Task goal: Repeat every entry, word for word, leaving no line out.

Data shown:
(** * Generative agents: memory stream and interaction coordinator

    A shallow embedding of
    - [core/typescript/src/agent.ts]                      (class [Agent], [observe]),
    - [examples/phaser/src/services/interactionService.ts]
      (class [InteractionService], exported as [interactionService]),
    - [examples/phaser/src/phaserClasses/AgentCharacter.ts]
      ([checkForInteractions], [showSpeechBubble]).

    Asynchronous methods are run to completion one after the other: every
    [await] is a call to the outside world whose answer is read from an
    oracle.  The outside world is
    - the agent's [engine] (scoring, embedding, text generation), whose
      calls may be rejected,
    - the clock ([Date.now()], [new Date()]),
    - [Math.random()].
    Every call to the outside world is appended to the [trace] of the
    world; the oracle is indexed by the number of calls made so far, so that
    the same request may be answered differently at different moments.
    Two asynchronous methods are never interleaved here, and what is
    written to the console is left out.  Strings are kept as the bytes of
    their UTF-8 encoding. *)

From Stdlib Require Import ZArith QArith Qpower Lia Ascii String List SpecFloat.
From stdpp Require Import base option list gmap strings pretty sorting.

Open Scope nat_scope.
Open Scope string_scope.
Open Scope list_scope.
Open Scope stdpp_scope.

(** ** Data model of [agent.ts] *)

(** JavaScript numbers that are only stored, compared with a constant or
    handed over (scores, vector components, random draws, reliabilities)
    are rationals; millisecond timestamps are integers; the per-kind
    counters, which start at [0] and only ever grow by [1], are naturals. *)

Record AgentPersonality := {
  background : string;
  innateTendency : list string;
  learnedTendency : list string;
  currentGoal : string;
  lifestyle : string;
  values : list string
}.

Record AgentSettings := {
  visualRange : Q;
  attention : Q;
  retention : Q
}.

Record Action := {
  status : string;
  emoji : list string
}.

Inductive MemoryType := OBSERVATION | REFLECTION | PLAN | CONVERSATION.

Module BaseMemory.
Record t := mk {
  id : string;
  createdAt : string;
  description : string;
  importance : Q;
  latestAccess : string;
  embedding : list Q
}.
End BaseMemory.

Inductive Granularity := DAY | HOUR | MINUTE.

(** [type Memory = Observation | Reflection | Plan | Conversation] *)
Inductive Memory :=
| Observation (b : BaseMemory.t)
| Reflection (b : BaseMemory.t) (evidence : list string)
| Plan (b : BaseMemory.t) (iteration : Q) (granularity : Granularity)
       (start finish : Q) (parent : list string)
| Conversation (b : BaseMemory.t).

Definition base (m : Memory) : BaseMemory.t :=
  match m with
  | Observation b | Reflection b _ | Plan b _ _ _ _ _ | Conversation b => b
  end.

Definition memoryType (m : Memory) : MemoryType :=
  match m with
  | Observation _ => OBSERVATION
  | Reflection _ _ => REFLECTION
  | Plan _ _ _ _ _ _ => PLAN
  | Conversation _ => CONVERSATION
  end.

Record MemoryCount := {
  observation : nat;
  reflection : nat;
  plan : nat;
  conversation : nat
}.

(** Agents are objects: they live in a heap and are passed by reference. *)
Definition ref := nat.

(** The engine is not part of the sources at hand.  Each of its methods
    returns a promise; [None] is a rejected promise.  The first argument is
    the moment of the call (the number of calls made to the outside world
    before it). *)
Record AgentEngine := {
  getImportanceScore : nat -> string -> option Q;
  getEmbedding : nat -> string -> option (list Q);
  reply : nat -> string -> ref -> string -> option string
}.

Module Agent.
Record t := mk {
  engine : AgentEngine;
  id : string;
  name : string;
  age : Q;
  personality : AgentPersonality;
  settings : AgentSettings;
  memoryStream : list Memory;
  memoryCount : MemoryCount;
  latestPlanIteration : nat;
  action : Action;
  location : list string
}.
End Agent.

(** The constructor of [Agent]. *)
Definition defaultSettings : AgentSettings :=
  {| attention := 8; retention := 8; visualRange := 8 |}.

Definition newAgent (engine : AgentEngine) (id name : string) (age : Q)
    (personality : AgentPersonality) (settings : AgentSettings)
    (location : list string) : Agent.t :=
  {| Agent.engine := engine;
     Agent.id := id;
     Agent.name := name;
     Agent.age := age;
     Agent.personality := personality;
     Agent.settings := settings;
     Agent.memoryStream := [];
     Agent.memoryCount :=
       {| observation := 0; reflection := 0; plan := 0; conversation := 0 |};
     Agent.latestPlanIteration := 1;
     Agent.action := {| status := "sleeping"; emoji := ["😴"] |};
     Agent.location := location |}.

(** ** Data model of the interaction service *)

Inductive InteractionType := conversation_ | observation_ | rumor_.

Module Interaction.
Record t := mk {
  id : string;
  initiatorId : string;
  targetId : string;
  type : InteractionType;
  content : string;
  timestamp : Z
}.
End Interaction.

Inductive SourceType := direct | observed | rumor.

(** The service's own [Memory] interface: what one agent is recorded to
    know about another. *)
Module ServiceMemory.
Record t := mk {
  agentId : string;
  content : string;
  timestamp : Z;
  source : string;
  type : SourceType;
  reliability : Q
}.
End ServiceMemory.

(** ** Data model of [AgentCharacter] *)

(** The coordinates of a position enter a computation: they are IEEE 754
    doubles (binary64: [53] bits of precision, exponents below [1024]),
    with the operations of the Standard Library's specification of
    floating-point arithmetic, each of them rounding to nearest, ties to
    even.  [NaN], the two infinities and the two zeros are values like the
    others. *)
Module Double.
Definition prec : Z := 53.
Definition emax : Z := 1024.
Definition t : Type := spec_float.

Solution for this task:
(** * Generative agents: memory stream and interaction coordinator

    A shallow embedding of
    - [core/typescript/src/agent.ts]                      (class [Agent], [observe]),
    - [examples/phaser/src/services/interactionService.ts]
      (class [InteractionService], exported as [interactionService]),
    - [examples/phaser/src/phaserClasses/AgentCharacter.ts]
      ([checkForInteractions], [showSpeechBubble]).

    Asynchronous methods are run to completion one after the other: every
    [await] is a call to the outside world whose answer is read from an
    oracle.  The outside world is
    - the agent's [engine] (scoring, embedding, text generation), whose
      calls may be rejected,
    - the clock ([Date.now()], [new Date()]),
    - [Math.random()].
    Every call to the outside world is appended to the [trace] of the
    world; the oracle is indexed by the number of calls made so far, so that
    the same request may be answered differently at different moments.
    Two asynchronous methods are never interleaved here, and what is
    written to the console is left out.  Strings are kept as the bytes of
    their UTF-8 encoding. *)

From Stdlib Require Import ZArith QArith Qpower Lia Ascii String List SpecFloat.
From stdpp Require Import base option list gmap strings pretty sorting.

Open Scope nat_scope.
Open Scope string_scope.
Open Scope list_scope.
Open Scope stdpp_scope.

(** ** Data model of [agent.ts] *)

(** JavaScript numbers that are only stored, compared with a constant or
    handed over (scores, vector components, random draws, reliabilities)
    are rationals; millisecond timestamps are integers; the per-kind
    counters, which start at [0] and only ever grow by [1], are naturals. *)

Record AgentPersonality := {
  background : string;
  innateTendency : list string;
  learnedTendency : list string;
  currentGoal : string;
  lifestyle : string;
  values : list string
}.

Record AgentSettings := {
  visualRange : Q;
  attention : Q;
  retention : Q
}.

Record Action := {
  status : string;
  emoji : list string
}.

Inductive MemoryType := OBSERVATION | REFLECTION | PLAN | CONVERSATION.

Module BaseMemory.
Record t := mk {
  id : string;
  createdAt : string;
  description : string;
  importance : Q;
  latestAccess : string;
  embedding : list Q
}.
End BaseMemory.

Inductive Granularity := DAY | HOUR | MINUTE.

(** [type Memory = Observation | Reflection | Plan | Conversation] *)
Inductive Memory :=
| Observation (b : BaseMemory.t)
| Reflection (b : BaseMemory.t) (evidence : list string)
| Plan (b : BaseMemory.t) (iteration : Q) (granularity : Granularity)
       (start finish : Q) (parent : list string)
| Conversation (b : BaseMemory.t).

Definition base (m : Memory) : BaseMemory.t :=
  match m with
  | Observation b | Reflection b _ | Plan b _ _ _ _ _ | Conversation b => b
  end.

Definition memoryType (m : Memory) : MemoryType :=
  match m with
  | Observation _ => OBSERVATION
  | Reflection _ _ => REFLECTION
  | Plan _ _ _ _ _ _ => PLAN
  | Conversation _ => CONVERSATION
  end.

Record MemoryCount := {
  observation : nat;
  reflection : nat;
  plan : nat;
  conversation : nat
}.

(** Agents are objects: they live in a heap and are passed by reference. *)
Definition ref := nat.

(** The engine is not part of the sources at hand.  Each of its methods
    returns a promise; [None] is a rejected promise.  The first argument is
    the moment of the call (the number of calls made to the outside world
    before it). *)
Record AgentEngine := {
  getImportanceScore : nat -> string -> option Q;
  getEmbedding : nat -> string -> option (list Q);
  reply : nat -> string -> ref -> string -> option string
}.

Module Agent.
Record t := mk {
  engine : AgentEngine;
  id : string;
  name : string;
  age : Q;
  personality : AgentPersonality;
  settings : AgentSettings;
  memoryStream : list Memory;
  memoryCount : MemoryCount;
  latestPlanIteration : nat;
  action : Action;
  location : list string
}.
End Agent.

(** The constructor of [Agent]. *)
Definition defaultSettings : AgentSettings :=
  {| attention := 8; retention := 8; visualRange := 8 |}.

Definition newAgent (engine : AgentEngine) (id name : string) (age : Q)
    (personality : AgentPersonality) (settings : AgentSettings)
    (location : list string) : Agent.t :=
  {| Agent.engine := engine;
     Agent.id := id;
     Agent.name := name;
     Agent.age := age;
     Agent.personality := personality;
     Agent.settings := settings;
     Agent.memoryStream := [];
     Agent.memoryCount :=
       {| observation := 0; reflection := 0; plan := 0; conversation := 0 |};
     Agent.latestPlanIteration := 1;
     Agent.action := {| status := "sleeping"; emoji := ["😴"] |};
     Agent.location := location |}.

(** ** Data model of the interaction service *)

Inductive InteractionType := conversation_ | observation_ | rumor_.

Module Interaction.
Record t := mk {
  id : string;
  initiatorId : string;
  targetId : string;
  type : InteractionType;
  content : string;
  timestamp : Z
}.
End Interaction.

Inductive SourceType := direct | observed | rumor.

(** The service's own [Memory] interface: what one agent is recorded to
    know about another. *)
Module ServiceMemory.
Record t := mk {
  agentId : string;
  content : string;
  timestamp : Z;
  source : string;
  type : SourceType;
  reliability : Q
}.
End ServiceMemory.

(** ** Data model of [AgentCharacter] *)

(** The coordinates of a position enter a computation: they are IEEE 754
    doubles (binary64: [53] bits of precision, exponents below [1024]),
    with the operations of the Standard Library's specification of
    floating-point arithmetic, each of them rounding to nearest, ties to
    even.  [NaN], the two infinities and the two zeros are values like the
    others. *)
Module Double.
Definition prec : Z := 53.
Definition emax : Z := 1024.
Definition t : Type := spec_float.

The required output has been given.